**Task brief:** The word "nothing" occurs in some lines of the listing. Copy those lines.
···
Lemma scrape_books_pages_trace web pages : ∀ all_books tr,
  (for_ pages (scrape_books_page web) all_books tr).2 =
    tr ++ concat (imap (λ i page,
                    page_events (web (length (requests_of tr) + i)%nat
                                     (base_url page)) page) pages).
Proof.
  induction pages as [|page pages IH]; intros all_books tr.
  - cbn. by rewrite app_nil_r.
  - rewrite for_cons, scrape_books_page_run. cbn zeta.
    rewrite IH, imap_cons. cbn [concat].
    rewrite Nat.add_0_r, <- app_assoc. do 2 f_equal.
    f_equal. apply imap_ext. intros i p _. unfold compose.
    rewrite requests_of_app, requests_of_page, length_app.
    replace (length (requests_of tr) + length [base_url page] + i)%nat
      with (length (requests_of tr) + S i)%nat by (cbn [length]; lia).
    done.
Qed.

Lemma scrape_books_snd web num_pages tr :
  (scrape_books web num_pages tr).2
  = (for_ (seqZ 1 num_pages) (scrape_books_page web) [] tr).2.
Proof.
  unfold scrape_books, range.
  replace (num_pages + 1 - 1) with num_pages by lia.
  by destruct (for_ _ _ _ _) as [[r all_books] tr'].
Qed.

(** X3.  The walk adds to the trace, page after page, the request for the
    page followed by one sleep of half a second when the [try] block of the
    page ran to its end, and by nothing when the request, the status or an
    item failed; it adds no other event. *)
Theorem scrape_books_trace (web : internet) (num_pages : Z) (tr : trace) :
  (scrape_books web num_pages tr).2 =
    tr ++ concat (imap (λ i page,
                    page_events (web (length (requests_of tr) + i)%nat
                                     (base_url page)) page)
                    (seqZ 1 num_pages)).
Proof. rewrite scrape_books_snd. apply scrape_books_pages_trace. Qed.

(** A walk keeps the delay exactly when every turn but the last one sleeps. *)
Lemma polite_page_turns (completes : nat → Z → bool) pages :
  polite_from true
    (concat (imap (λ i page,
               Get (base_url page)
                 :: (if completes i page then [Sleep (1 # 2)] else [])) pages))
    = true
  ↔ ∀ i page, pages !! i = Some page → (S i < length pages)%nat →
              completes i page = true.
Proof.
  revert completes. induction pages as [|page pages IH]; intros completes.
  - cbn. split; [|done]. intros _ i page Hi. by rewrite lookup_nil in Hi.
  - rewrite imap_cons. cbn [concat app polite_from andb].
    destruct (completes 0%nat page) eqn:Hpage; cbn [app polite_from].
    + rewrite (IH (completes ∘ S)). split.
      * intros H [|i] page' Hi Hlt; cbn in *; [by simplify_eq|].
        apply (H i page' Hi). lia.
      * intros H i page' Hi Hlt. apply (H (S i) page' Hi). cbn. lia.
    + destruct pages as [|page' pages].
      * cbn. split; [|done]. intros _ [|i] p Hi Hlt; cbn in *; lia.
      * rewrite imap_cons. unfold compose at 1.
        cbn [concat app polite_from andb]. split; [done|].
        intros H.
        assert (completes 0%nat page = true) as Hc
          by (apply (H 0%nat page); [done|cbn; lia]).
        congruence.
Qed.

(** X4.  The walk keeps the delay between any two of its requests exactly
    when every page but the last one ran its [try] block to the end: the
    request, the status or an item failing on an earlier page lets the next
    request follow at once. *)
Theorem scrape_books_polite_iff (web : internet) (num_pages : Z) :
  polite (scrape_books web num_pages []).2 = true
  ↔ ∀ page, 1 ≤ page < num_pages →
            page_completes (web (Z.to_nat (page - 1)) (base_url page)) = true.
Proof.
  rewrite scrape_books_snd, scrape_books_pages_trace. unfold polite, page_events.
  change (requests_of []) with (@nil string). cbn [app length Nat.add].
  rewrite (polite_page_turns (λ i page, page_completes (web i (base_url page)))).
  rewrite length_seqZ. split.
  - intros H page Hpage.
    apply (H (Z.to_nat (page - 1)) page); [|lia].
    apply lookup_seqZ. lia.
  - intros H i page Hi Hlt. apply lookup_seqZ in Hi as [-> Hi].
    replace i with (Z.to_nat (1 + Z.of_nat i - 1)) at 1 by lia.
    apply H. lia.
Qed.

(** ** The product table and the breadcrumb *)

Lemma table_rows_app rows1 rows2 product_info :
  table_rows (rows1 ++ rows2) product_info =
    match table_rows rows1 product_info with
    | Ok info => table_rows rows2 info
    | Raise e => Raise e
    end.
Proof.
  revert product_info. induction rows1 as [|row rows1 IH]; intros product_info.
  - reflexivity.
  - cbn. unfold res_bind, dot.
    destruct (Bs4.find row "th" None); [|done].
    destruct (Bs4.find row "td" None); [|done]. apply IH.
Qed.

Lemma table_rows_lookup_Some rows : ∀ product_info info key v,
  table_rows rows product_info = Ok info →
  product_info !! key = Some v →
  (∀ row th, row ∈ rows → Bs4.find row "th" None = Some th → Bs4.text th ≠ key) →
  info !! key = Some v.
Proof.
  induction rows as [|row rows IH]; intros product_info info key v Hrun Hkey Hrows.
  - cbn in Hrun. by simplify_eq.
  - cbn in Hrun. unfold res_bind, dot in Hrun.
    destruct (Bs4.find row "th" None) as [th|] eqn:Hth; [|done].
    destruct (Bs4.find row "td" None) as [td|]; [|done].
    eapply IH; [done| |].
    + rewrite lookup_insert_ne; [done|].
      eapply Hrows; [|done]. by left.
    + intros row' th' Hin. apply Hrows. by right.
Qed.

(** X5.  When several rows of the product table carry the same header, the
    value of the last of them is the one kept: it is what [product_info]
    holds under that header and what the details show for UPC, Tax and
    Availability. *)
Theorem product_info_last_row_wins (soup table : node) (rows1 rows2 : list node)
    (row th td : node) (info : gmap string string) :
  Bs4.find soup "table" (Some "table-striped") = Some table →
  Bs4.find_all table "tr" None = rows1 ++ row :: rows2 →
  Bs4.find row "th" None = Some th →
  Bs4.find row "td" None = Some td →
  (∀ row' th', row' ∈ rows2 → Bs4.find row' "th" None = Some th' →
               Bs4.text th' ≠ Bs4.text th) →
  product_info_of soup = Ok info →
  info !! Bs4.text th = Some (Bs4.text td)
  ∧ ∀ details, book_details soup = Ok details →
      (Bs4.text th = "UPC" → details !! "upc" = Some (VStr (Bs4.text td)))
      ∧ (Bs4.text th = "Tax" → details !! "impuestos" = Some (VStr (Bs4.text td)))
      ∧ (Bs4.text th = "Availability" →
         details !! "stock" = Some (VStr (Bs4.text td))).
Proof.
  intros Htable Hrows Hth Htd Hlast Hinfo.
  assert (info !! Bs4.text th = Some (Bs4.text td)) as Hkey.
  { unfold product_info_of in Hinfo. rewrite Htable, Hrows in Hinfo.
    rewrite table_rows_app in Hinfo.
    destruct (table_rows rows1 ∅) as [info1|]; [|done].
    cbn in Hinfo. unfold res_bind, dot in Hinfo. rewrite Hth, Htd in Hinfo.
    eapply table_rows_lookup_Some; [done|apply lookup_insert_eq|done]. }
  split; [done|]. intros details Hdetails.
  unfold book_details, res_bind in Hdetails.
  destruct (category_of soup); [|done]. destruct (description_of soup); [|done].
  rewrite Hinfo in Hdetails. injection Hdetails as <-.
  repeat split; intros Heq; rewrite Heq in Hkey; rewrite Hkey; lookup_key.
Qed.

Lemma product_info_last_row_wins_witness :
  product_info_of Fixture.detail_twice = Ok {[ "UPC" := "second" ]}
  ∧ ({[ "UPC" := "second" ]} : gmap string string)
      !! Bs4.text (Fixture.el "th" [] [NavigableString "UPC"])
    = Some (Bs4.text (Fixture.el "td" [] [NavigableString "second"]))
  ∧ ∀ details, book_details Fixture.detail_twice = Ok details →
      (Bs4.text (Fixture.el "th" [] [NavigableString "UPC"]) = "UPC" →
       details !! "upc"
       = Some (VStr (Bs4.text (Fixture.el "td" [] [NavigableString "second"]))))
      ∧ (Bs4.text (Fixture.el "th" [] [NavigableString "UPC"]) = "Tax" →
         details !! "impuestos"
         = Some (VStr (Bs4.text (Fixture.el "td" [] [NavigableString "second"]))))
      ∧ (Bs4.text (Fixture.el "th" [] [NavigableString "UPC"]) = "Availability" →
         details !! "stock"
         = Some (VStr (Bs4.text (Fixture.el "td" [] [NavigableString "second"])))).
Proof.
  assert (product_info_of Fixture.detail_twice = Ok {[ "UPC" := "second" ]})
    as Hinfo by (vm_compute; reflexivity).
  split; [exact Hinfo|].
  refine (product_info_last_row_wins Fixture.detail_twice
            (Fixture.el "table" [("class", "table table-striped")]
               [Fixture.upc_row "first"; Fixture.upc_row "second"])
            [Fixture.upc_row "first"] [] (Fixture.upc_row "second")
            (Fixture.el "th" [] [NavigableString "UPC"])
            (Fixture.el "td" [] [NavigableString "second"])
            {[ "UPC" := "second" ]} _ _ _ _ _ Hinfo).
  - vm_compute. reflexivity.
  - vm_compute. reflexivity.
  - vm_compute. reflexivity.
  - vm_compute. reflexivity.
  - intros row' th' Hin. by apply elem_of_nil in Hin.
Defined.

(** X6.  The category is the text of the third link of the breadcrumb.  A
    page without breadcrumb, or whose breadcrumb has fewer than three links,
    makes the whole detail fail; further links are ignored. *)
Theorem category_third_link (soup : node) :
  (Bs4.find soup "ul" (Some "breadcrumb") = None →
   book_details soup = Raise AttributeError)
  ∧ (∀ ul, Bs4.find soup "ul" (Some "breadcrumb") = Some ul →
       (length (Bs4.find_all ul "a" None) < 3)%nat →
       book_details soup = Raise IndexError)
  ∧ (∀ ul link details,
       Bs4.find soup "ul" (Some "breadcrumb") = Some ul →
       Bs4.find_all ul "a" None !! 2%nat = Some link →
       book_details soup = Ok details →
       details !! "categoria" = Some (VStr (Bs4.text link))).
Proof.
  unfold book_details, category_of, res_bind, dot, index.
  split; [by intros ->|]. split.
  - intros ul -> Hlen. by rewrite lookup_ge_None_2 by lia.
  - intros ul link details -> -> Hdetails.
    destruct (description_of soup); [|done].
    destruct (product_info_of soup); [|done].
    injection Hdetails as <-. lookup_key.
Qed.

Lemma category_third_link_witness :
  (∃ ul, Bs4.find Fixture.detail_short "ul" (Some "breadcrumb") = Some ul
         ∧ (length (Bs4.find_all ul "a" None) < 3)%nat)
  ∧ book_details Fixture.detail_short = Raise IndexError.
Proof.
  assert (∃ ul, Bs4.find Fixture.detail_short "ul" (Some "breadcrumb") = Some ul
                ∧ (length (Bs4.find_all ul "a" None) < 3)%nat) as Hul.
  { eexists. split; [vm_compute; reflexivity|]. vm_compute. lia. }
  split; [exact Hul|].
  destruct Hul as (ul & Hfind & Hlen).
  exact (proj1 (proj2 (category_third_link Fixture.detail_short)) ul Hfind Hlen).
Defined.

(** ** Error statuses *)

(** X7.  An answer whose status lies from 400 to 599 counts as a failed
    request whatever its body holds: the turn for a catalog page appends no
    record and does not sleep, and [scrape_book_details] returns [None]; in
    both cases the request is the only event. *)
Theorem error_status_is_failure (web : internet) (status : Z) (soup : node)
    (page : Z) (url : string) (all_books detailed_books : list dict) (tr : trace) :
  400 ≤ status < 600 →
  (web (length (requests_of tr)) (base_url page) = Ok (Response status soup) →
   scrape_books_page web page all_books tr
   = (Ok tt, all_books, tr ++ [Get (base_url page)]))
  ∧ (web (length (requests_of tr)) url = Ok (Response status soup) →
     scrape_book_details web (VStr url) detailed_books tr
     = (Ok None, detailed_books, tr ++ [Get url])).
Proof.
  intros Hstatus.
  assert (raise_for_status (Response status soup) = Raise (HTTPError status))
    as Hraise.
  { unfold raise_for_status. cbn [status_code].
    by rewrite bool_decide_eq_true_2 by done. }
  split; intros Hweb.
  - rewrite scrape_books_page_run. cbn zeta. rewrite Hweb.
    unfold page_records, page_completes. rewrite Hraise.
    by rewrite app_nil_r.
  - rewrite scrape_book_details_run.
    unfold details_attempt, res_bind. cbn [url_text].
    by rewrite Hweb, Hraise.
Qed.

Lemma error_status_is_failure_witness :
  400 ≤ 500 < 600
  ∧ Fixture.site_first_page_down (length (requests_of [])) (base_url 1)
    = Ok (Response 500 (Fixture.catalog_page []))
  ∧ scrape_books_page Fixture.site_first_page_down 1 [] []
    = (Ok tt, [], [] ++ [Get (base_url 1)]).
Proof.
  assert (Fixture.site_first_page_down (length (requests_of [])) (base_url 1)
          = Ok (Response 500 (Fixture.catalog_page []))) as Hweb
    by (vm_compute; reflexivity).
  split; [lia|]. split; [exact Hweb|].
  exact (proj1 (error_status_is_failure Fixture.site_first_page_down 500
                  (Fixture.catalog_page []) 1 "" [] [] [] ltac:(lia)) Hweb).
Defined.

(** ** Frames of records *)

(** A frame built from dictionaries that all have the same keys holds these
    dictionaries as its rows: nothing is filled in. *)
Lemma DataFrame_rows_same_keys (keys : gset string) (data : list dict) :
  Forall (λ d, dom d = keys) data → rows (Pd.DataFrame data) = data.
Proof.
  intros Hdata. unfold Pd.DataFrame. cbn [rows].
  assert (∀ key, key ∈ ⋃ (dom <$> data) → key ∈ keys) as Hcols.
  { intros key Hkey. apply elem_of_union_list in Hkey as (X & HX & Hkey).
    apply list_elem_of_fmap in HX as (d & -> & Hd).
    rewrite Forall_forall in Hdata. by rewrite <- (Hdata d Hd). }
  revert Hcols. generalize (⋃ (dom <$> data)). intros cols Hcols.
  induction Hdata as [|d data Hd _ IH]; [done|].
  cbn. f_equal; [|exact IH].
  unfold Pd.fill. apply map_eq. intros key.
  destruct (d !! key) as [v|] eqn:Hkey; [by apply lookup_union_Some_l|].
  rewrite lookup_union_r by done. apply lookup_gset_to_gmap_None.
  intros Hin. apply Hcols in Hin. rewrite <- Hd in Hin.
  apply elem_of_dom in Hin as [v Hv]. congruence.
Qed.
···
**Answer:**
    page ran to its end, and by nothing when the request, the status or an
    dictionaries as its rows: nothing is filled in. *)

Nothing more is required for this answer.